For SSL client certificate authentication, either --clientkeycert may
be used to refer to a file with both the key and cert present or both
--clientkey and --clientcert should point to the relevant files. The
data should be in PEM file-format.
The --noclearauth option will prevent use of cleartext authentication
mechanisms unless protected by TLS. The --noclearchan option will
mandate use of some confidentiality layer; at this time only TLS is
supported.
The remaining options denote actions. One, and only one, action may be
present. If no action is present, the interactive mode is entered. If
the exec action is present, commands are read from the script instead.
It is believed that the names of the actions are sufficiently self-
descriptive for any English-speaker who can safely be allowed
unaccompanied computer usage.
(If --server is not explicitly stated, it may be provided at the end of
the command-line for compatibility with sieveshell.)
ENVIRONMENT
$IMAP_SERVER for a default IMAP server. $USERNAME and $LOGNAME where
the "getpwuid()" function is not available.
BUGS
If the authentication protocol negotiates a protection layer then
things will rapidly Go Bad. A mitigating factor is that no protection
layer should be negotiated whilst under STARTTLS protection. Just use
TLS!
When listing scripts, the format is based upon the raw server output,
assuming that the server uses quoted-strings for the script names. The
output is just passed back on the basis that it’s a fairly good
interface to pass to a program. But a server could choose to use
literal strings, even though the results are defined as line-break
separated -- that would mean that some linebreaks are special.
Hopefully no server will do this.
If sieve-connect fails to connect to an IPv4 server without the -4
option being explicitly passed, then you’ve encountered a portability
issue in the IO::Socket::INET6 Perl library and need to upgrade that.
NON-BUGS
Actually uses STARTTLS. Can handle script names with embedded
whitespace. Author needs access to a server which handles embedded
quote characters properly to complete testing of that.
HISTORY
sieve-connect was written as a demonstration for the "info-cyrus"
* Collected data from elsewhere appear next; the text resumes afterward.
(** * AI Career Roadmap Guide: the resilient ingestion pipeline

    A shallow embedding of the roadmap service's JSON recovery cascade
    ([app/utils/json_sanitizer.py]), its activity normaliser and
    post-validation ([app/utils/validation.py]), the month/week/quest
    walker and the search-query builder
    ([app/services/weekly_roadmap_generator.py]), the transport wrapper
    ([app/utils/gemini_client.py]), the search client
    ([app/utils/tavily_client.py]) and the multi-month assembler
    ([app/api/endpoints/roadmap.py]).

    Python [str] values are modelled as [string]; one [ascii] stands for
    one code point below 256, on which [str.isspace], the regex classes
    [\s] and [\d] are the finite sets written out below. *)

From Stdlib Require Import String Ascii List ZArith Lia Bool DecimalString.
From stdpp Require Import gmap strings list.
Import ListNotations.
Local Open Scope string_scope.
Set Warnings "-register-all".

(** ** Python string primitives *)

Module PyStr.

Definition nl : ascii := "010"%char.
Definition cr : ascii := "013"%char.
Definition NL : string := String nl EmptyString.
Definition CR : string := String cr EmptyString.

Definition code (c : ascii) : nat := nat_of_ascii c.

(** [\d] on code points below 256. *)
Definition is_digit (c : ascii) : bool :=
  (48 <=? code c)%nat && (code c <=? 57)%nat.

(** [str.isspace] and the regex class [\s] on code points below 256. *)
Definition is_space (c : ascii) : bool :=
  let n := code c in
  ((9 <=? n)%nat && (n <=? 13)%nat) || ((28 <=? n)%nat && (n <=? 32)%nat)
  || (n =? 133)%nat || (n =? 160)%nat.

(** The class [[\x00-\x09\x0B\x0C\x0E-\x1F\x7F]]. *)
Definition is_ctrl (c : ascii) : bool :=
  let n := code c in
  (n <=? 9)%nat || (n =? 11)%nat || (n =? 12)%nat
  || ((14 <=? n)%nat && (n <=? 31)%nat) || (n =? 127)%nat.

(** Truthiness of a [str]. *)
Definition nonempty (s : string) : bool :=
  match s with EmptyString => false | String _ _ => true end.

Fixpoint lstrip (s : string) : string :=
  match s with
  | EmptyString => EmptyString
  | String c s' => if is_space c then lstrip s' else s
  end.

Fixpoint rstrip (s : string) : string :=
  match s with
  | EmptyString => EmptyString
  | String c s' =>
      match rstrip s' with
      | EmptyString => if is_space c then EmptyString else String c EmptyString
      | r => String c r
      end
  end.

(** [s.strip()] *)
Definition strip (s : string) : string := rstrip (lstrip s).

(** [s.lstrip] of newline characters. *)
Fixpoint lstrip_nl (s : string) : string :=
  match s with
  | EmptyString => EmptyString
  | String c s' => if Ascii.eqb c nl then lstrip_nl s' else s
  end.

(** [s.split(d)] for a one-character separator. *)
Fixpoint split_on (d : ascii) (s : string) : list string :=
  match s with
  | EmptyString => [EmptyString]
  | String c s' =>
      if Ascii.eqb c d then EmptyString :: split_on d s'
      else match split_on d s' with
           | l :: ls => String c l :: ls
           | [] => [String c EmptyString]
           end
  end.

Definition lines (s : string) : list string := split_on nl s.

(** [sep.join(l)] *)
Definition join (sep : string) (l : list string) : string := String.concat sep l.

Fixpoint drop (n : nat) (s : string) : string :=
  match n, s with
  | O, _ => s
  | S k, String _ s' => drop k s'
  | S _, EmptyString => EmptyString
  end.

(** [s[:n]] *)
Fixpoint take (n : nat) (s : string) : string :=
  match n, s with
  | S k, String c s' => String c (take k s')
  | _, _ => EmptyString
  end.

(** [s[:-1]] *)
Fixpoint drop_last (s : string) : string :=
  match s with
  | EmptyString => EmptyString
  | String c EmptyString => EmptyString
  | String c s' => String c (drop_last s')
  end.

Definition startswith (p s : string) : bool := String.prefix p s.

Fixpoint endswith_aux (p : string) (k : nat) (s : string) : bool :=
  match k with
  | O => String.eqb p s
  | S k' => match s with
            | EmptyString => false
            | String _ s' => endswith_aux p k' s'
            end
  end.

(** [s.endswith(p)] *)
Definition endswith (p s : string) : bool :=
  (String.length p <=? String.length s)%nat
  && endswith_aux p (String.length s - String.length p) s.

(** [p in s] for strings. *)
Fixpoint contains (p s : string) : bool :=
  String.prefix p s ||
  match s with
  | EmptyString => false
  | String _ s' => contains p s'
  end.

(** [s.count(c)] for a one-character argument. *)
Fixpoint count_char (d : ascii) (s : string) : nat :=
  match s with
  | EmptyString => 0
  | String c s' => (if Ascii.eqb c d then 1 else 0) + count_char d s'
  end.

(** One left-to-right pass of [str.replace], [skip] counting the
    characters of a match still to be passed over. *)
Fixpoint replace_from (old new : string) (skip : nat) (s : string) : string :=
  match s with
  | EmptyString => EmptyString
  | String c s' =>
      match skip with
      | S k => replace_from old new k s'
      | O =>
          if String.prefix old s
          then new ++ replace_from old new (String.length old - 1) s'
          else String c (replace_from old new 0 s')
      end
  end.

Fixpoint interleave (new s : string) : string :=
  match s with
  | EmptyString => new
  | String c s' => new ++ String c (interleave new s')
  end.

(** [s.replace(old, new)]: every non-overlapping occurrence, leftmost
    first; an empty [old] matches between all characters. *)
Definition replace (old new s : string) : string :=
  match old with
  | EmptyString => interleave new s
  | String _ _ => replace_from old new 0 s
  end.

(** [s.split(sep)[0]] and [s.split(sep, 1)[0]] for a non-empty [sep]:
    the text before its first occurrence. *)
Fixpoint before (sep s : string) : string :=
  match s with
  | EmptyString => EmptyString
  | String c s' => if String.prefix sep s then EmptyString else String c (before sep s')
  end.

(** [s.split(sep, 1)[1]], defined when [sep] occurs in [s]. *)
Fixpoint after (sep s : string) : string :=
  match s with
  | EmptyString => EmptyString
  | String c s' =>
      if String.prefix sep s then drop (String.length sep) s else after sep s'
  end.

Fixpoint filter_chars (keep : ascii -> bool) (s : string) : string :=
  match s with
  | EmptyString => EmptyString
  | String c s' =>
      if keep c then String c (filter_chars keep s') else filter_chars keep s'
  end.

(** [re.sub(r'[\x00-\x09\x0B\x0C\x0E-\x1F\x7F]', '', s)] *)
Definition remove_ctrl (s : string) : string :=
  filter_chars (fun c => negb (is_ctrl c)) s.

(** [s.replace('\r\n', '\n').replace('\r', '\n')] *)
Definition normalize_newlines (s : string) : string :=
  replace CR NL (replace (CR ++ NL) NL s).

Fixpoint drop_digits (s : string) : string :=
  match s with
  | EmptyString => EmptyString
  | String c s' => if is_digit c then drop_digits s' else s
  end.

(** What follows a match of [^\d+\.], if there is one. *)
Definition after_number (s : string) : option string :=
  match s with
  | EmptyString => None
  | String c s' =>
      if is_digit c then
        match drop_digits s' with
        | String d r => if Ascii.eqb d "."%char then Some r else None
        | EmptyString => None
        end
      else None
  end.

(** [re.match(r'^\d+\.', s) is not None] *)
Definition starts_numbered (s : string) : bool :=
  match after_number s with Some _ => true | None => false end.

(** [re.match(r'^\d+\.$', s)]: [$] also matches before a final newline. *)
Definition bare_number (s : string) : bool :=
  match after_number s with
  | Some r => String.eqb r EmptyString || String.eqb r NL
  | None => false
  end.

(** [str(n)] for a natural number. *)
Definition dec (n : nat) : string := NilZero.string_of_uint (Nat.to_uint n).

(** [c.lower()] on code points below 256: the letters A to Z and the
    capital letters of the Latin-1 supplement move up by 32. *)
Definition lower_char (c : ascii) : ascii :=
  let n := code c in
  if ((65 <=? n)%nat && (n <=? 90)%nat)
     || ((192 <=? n)%nat && (n <=? 222)%nat && negb (n =? 215)%nat)
  then ascii_of_nat (n + 32) else c.

(** [s.lower()] *)
Fixpoint lower (s : string) : string :=
  match s with
  | EmptyString => EmptyString
  | String c s' => String (lower_char c) (lower s')
  end.

End PyStr.

Import PyStr.

(** ** Activity normaliser ([app/utils/validation.py]) *)

Definition stripped_lines (activity : string) : list string :=
  List.filter nonempty (List.map strip (lines activity)).

Definition validate_activity_format (activity : string) : bool :=
  nonempty activity &&
  match stripped_lines activity with
  | [] => false
  | ls => forallb starts_numbered ls
  end.

(** The [enumerate] loop of the already-formatted branch. *)
Fixpoint process_lines (i : nat) (ls : list string) (processed : string) : string :=
  match ls with
  | [] => processed
  | line :: rest =>
      let stripped := strip line in
      let processed1 :=
        if nonempty stripped then
          let p :=
            if starts_numbered stripped && (0 <? i)%nat
            then processed ++ NL ++ stripped
            else processed ++ stripped in
          if bare_number stripped then p ++ " " else p
        else processed in
      process_lines (S i) rest processed1
  end.

(** [range(10, 0, -1)] *)
Definition marker_range : list nat := List.rev (List.seq 1 10).

Definition marker (i : nat) : string := dec i ++ ". ".

Definition split_markers (processed : string) : string :=
  List.fold_left (fun p i => replace (marker i) (NL ++ marker i) p)
                 marker_range processed.

Definition format_valid (activity : string) : string :=
  let processed := process_lines 0 (lines activity) EmptyString in
  lstrip_nl (replace (NL ++ NL) NL (split_markers processed)).

(** The merging loop: state is [(merged_lines, current_line)]. *)
Definition merge_step (st : list string * string) (line : string)
  : list string * string :=
  let '(merged, current) := st in
  if starts_numbered line then
    (if nonempty current then (merged ++ [current])%list else merged, line)
  else
    (merged, if nonempty current then current ++ " " ++ line else line).

Definition merge_lines (ls : list string) : list string :=
  let '(merged, current) := List.fold_left merge_step ls ([], EmptyString) in
  if nonempty current then (merged ++ [current])%list else merged.

(** The numbering loop: state is [(numbered_lines, counter)]. *)
Definition number_step (st : list string * nat) (line : string)
  : list string * nat :=
  let '(numbered, counter) := st in
  if starts_numbered line then ((numbered ++ [line])%list, counter)
  else ((numbered ++ [(dec counter ++ ". " ++ line)%string])%list, S counter).

Definition number_lines (merged : list string) : list string :=
  fst (List.fold_left number_step merged ([], 1%nat)).

Definition format_invalid (activity : string) : string :=
  join NL (number_lines (merge_lines (stripped_lines activity))).

(** The cleanup of the coerced text: line endings, then control
    characters. *)
Definition clean_activity (activity : string) : string :=
  remove_ctrl (normalize_newlines activity).

(** [format_activity] after the coercion of its argument to [str]. *)
Definition format_text (activity : string) : string :=
  let activity := clean_activity activity in
  if validate_activity_format activity then format_valid activity
  else format_invalid activity.

(** ** Python values and exceptions *)

(** The generic document [json.loads] produces. A [dict] is kept as its
    items in insertion order (keys are unique); a [float] is kept as a
    mantissa and a binary exponent and only its truth value is used. *)
Inductive json : Type :=
| JNull
| JBool (b : bool)
| JInt (n : Z)
| JFloat (m e : Z)
| JStr (s : string)
| JArr (l : list json)
| JObj (items : list (string * json)).

(** Exceptions. [Chained p e] is [Exception(p + str(e))] and
    [ValueError p e] is [ValueError(p + str(e))]: the message of the
    cause is kept as the cause itself. *)
Inductive exn : Type :=
| TypeError
| KeyError
| IndexError
| AttributeError
| OverflowError
| ValidationError
| JSONDecodeError (msg : string)
| ValueError (prefix : string) (cause : exn)
| Exception_ (msg : string)
| Chained (prefix : string) (cause : exn)
| HTTPException (status : Z).

Inductive result (A : Type) : Type :=
| Ok (a : A)
| Err (e : exn).
Arguments Ok {A} a.
Arguments Err {A} e.

Definition bind {A B} (r : result A) (k : A -> result B) : result B :=
  match r with
  | Ok a => k a
  | Err e => Err e
  end.

Notation "'let!' x ':=' r 'in' k" := (bind r (fun x => k))
  (at level 10, x name, r at level 100, k at level 200).

Definition is_ok {A} (r : result A) : bool :=
  match r with Ok _ => true | Err _ => false end.

(** [try: ... except Exception: continue] inside a loop body. *)
Definition absorbed {A} (r : result A) : option A :=
  match r with Ok a => Some a | Err _ => None end.

Fixpoint mapM {A B} (f : A -> result B) (l : list A) : result (list B) :=
  match l with
  | [] => Ok []
  | a :: l' => let! b := f a in let! bs := mapM f l' in Ok (b :: bs)
  end.

(** Truth value of a Python object. *)
Definition truthy (v : json) : bool :=
  match v with
  | JNull => false
  | JBool b => b
  | JInt n => negb (n =? 0)%Z
  | JFloat m _ => negb (m =? 0)%Z
  | JStr s => nonempty s
  | JArr l => match l with [] => false | _ => true end
  | JObj items => match items with [] => false | _ => true end
  end.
mailing-list, 2006-11-14. It was a single-action-and-quit script for
scripting purposes. The command-loop code was written (two days) later
and deliberately designed to be compatible with sieveshell.
AUTHOR
Phil Pennock <phil-perl@spodhuis.org> is guilty, m’Lud.
PREREQUISITES
Perl. Authen::SASL. IO::Socket::INET6. IO::Socket::SSL (at least
version 0.97). Pod::Usage. Term::ReadKey to get passwords without
echo. Various other Perl modules which are believed to be standard.
Term::ReadLine will significantly improve interactive mode.
Term::ReadLine::Gnu will improve it further by allowing tab-completion.
INTEROPERABILITY
sieve-connect is regularly tested with the timsieved server distributed
with the Cyrus IMAP server. Further interoperability testing is
underway, more is desired (test accounts appreciated!).